Chicago is one of the nation’s bike-friendliest cities, but it wasn’t always that way. At one point, the two-wheelers / “High Wheelers”, introduced in 1870, were banned from parts of the city; according to the Chicago Park District, the “High Wheelers” were prohibited from Lincoln Park because of the danger they posed for riders and pedestrians alike. The newest piece of Chicago’s vast transit system does not rumble between the downtown streets on the elevated rail lines or utilize the fleet of hybrid buses. The City, with the urging of Mayor Emanuel, is making it easy for commuters and visitors to get around via their bicycles, with new protected bike lanes and stoplights with bike signals.
It is important to note that while Illinois does not currently have a state bicycle helmet law, several municipalities do; Barrington requires all persons under 17 to wear a helmet while Cicero, Inverness and Skokie require helmets for persons less than 16 years of age.
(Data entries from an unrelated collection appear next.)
Definition owner_ok (o : owner_state) : Prop :=
  match o with
  | NoGame => True
  | Live pid title _ => 0 < pid /\ is_supported_game_title_id title = true
  | Exiting e => pe_active e = true /\ 0 < pe_pid e /\ is_supported_game_title_id (pe_title e) = true
  end.

Definition owner_monitor (o : owner_state) (a : authority) : monitor :=
  match o with
  | NoGame => Monitor None None a
  | Live pid _ _ => Monitor (Some pid) None a
  | Exiting e => Monitor (Some (pe_pid e)) (Some (pe_pid e)) a
  end.

Definition owner_life (o : owner_state) (focus : Z) (l : list pending_game_launch_t) (started : bool) : life :=
  let '(pid, title, app, e) := owner_fields o in
  Life pid (pe_active e) (background_of pid (pe_active e) title) app e focus title l started.

(** The state is that of the owner [o], and the monitor accepted the history. *)
Definition at_rest (o : owner_state) (w : world) : Prop :=
  owner_ok o /\
  (exists focus l started, launches_ok l /\ w_life w = owner_life o focus l started) /\
  exists a, monitored (w_trace w) = Some (owner_monitor o a).

(** ** Titles in the background state *)
Definition letter (v : Z) : Ascii.ascii := Ascii.ascii_of_N (Z.to_N (65 + v)).
Definition digit (v : Z) : Ascii.ascii := Ascii.ascii_of_N (Z.to_N (48 + v)).

Lemma ascii_of_byte a : Ascii.ascii_of_N (Z.to_N (ascii_byte a)) = a.
Proof. unfold ascii_byte. by rewrite N2Z.id, Ascii.ascii_N_embedding. Qed.

Lemma byte_of_code z : 0 <= z < 256 -> ascii_byte (Ascii.ascii_of_N (Z.to_N z)) = z.
Proof. intros. unfold ascii_byte. rewrite Ascii.N_ascii_embedding; lia. Qed.

Lemma byte_letter v : 0 <= v < 26 -> ascii_byte (letter v) = 65 + v.
Proof. intros. apply byte_of_code. lia. Qed.

Lemma byte_digit v : 0 <= v < 10 -> ascii_byte (digit v) = 48 + v.
Proof. intros. apply byte_of_code. lia. Qed.

Lemma in_letters a : (65 <=? ascii_byte a) && (ascii_byte a <=? 90) = true -> exists v, a = letter v /\ 0 <= v < 26.
Proof.
  intros H. exists (ascii_byte a - 65). unfold letter.
  replace (65 + (ascii_byte a - 65)) with (ascii_byte a) by lia. rewrite ascii_of_byte. split; [done|lia].
Qed.

Lemma in_digits a : (48 <=? ascii_byte a) && (ascii_byte a <=? 57) = true -> exists v, a = digit v /\ 0 <= v < 10.
Proof.
  intros H. exists (ascii_byte a - 48). unfold digit.
  replace (48 + (ascii_byte a - 48)) with (ascii_byte a) by lia. rewrite ascii_of_byte. split; [done|lia].
Qed.

Definition title_of (v0 v1 v2 v3 d0 d1 d2 d3 d4 : Z) : string :=
  String (letter v0) (String (letter v1) (String (letter v2) (String (letter v3)
    (String (digit d0) (String (digit d1) (String (digit d2) (String (digit d3) (String (digit d4) "")))))))).

Lemma supported_title_shape t : is_supported_game_title_id t = true ->
  exists v0 v1 v2 v3 d0 d1 d2 d3 d4, t = title_of v0 v1 v2 v3 d0 d1 d2 d3 d4 /\
    (0 <= v0 < 26 /\ 0 <= v1 < 26 /\ 0 <= v2 < 26 /\ 0 <= v3 < 26) /\
    (0 <= d0 < 10 /\ 0 <= d1 < 10 /\ 0 <= d2 < 10 /\ 0 <= d3 < 10 /\ 0 <= d4 < 10).
Proof.
  unfold is_supported_game_title_id. rewrite !andb_true_iff. intros [[[Hl Hd] He] _].
  unfold char_in, char_at in Hl, Hd, He. apply bool_decide_eq_true in He.
  destruct t as [|c0 [|c1 [|c2 [|c3 [|c4 [|c5 [|c6 [|c7 [|c8 [|? ?]]]]]]]]]]; cbn in Hl, Hd, He;
    rewrite ?andb_false_r in Hl; try done; rewrite ?andb_false_r in Hd; try done.
  rewrite !andb_true_r in Hl, Hd. rewrite !andb_true_iff in Hl, Hd.
  destruct_and?.
  destruct (in_letters c0) as (v0 & -> & ?); [first [done|by apply andb_true_iff]|]. destruct (in_letters c1) as (v1 & -> & ?); [first [done|by apply andb_true_iff]|].
  destruct (in_letters c2) as (v2 & -> & ?); [first [done|by apply andb_true_iff]|]. destruct (in_letters c3) as (v3 & -> & ?); [first [done|by apply andb_true_iff]|].
  destruct (in_digits c4) as (d0 & -> & ?); [first [done|by apply andb_true_iff]|]. destruct (in_digits c5) as (d1 & -> & ?); [first [done|by apply andb_true_iff]|].
  destruct (in_digits c6) as (d2 & -> & ?); [first [done|by apply andb_true_iff]|]. destruct (in_digits c7) as (d3 & -> & ?); [first [done|by apply andb_true_iff]|].
  destruct (in_digits c8) as (d4 & -> & ?); [first [done|by apply andb_true_iff]|].
  by exists v0, v1, v2, v3, d0, d1, d2, d3, d4.
Qed.

Definition letters_value (v0 v1 v2 v3 : Z) : Z := ((v0 * 26 + v1) * 26 + v2) * 26 + v3.
Definition digits_value (d0 d1 d2 d3 d4 : Z) : Z := (((d0 * 10 + d1) * 10 + d2) * 10 + d3) * 10 + d4.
The City of Chicago only requires helmets for messengers.
A recent article in the Chicago Tribune about “Bicycle Helmet Laws” indicated that states that require children and teenagers to wear helmets report fewer deaths involving bicycles and cars. Researchers looked at the number of U.S. bicycle deaths between 1999 and 2010 and found that states with bicycle helmet laws had 20% fewer bike-related fatalities for people under the age of 16.
There is no doubt that if you are in a bicycle accident involving a head injury, a helmet may very well save your life or prevent brain damage. According to the National Highway Traffic Safety Administration’s (NHTSA) 2008 Traffic Safety Facts, 70% of cyclists involved in a fatal crash suffer from head injuries, and helmets are 85 to 88% effective in preventing head and brain injuries. The NHTSA calls helmets “the single most effective way to reduce head injuries and fatalities from bicycle crashes.”
The Bicycle Helmet Safety Institute supports helmet laws covering all age groups and they work to raise awareness that helmets save lives. Many riders and parents don’t realize that they and their children should use a helmet. Since bicycles on a public road are vehicles, the bicycle rider has the rights and obligations similar to those of any vehicle user especially in heavily populated and unsafe road environments, so requiring a bicycle helmet should be considered similar to the requirement to wear a seatbelt in a car. Ankin Law handles accidents where cyclists are involved; for a stronger case it is important to show that you or your family member was riding safe. In order to demonstrate this you should have a bike helmet on, stay off the cell phone and don’t have ear buds in.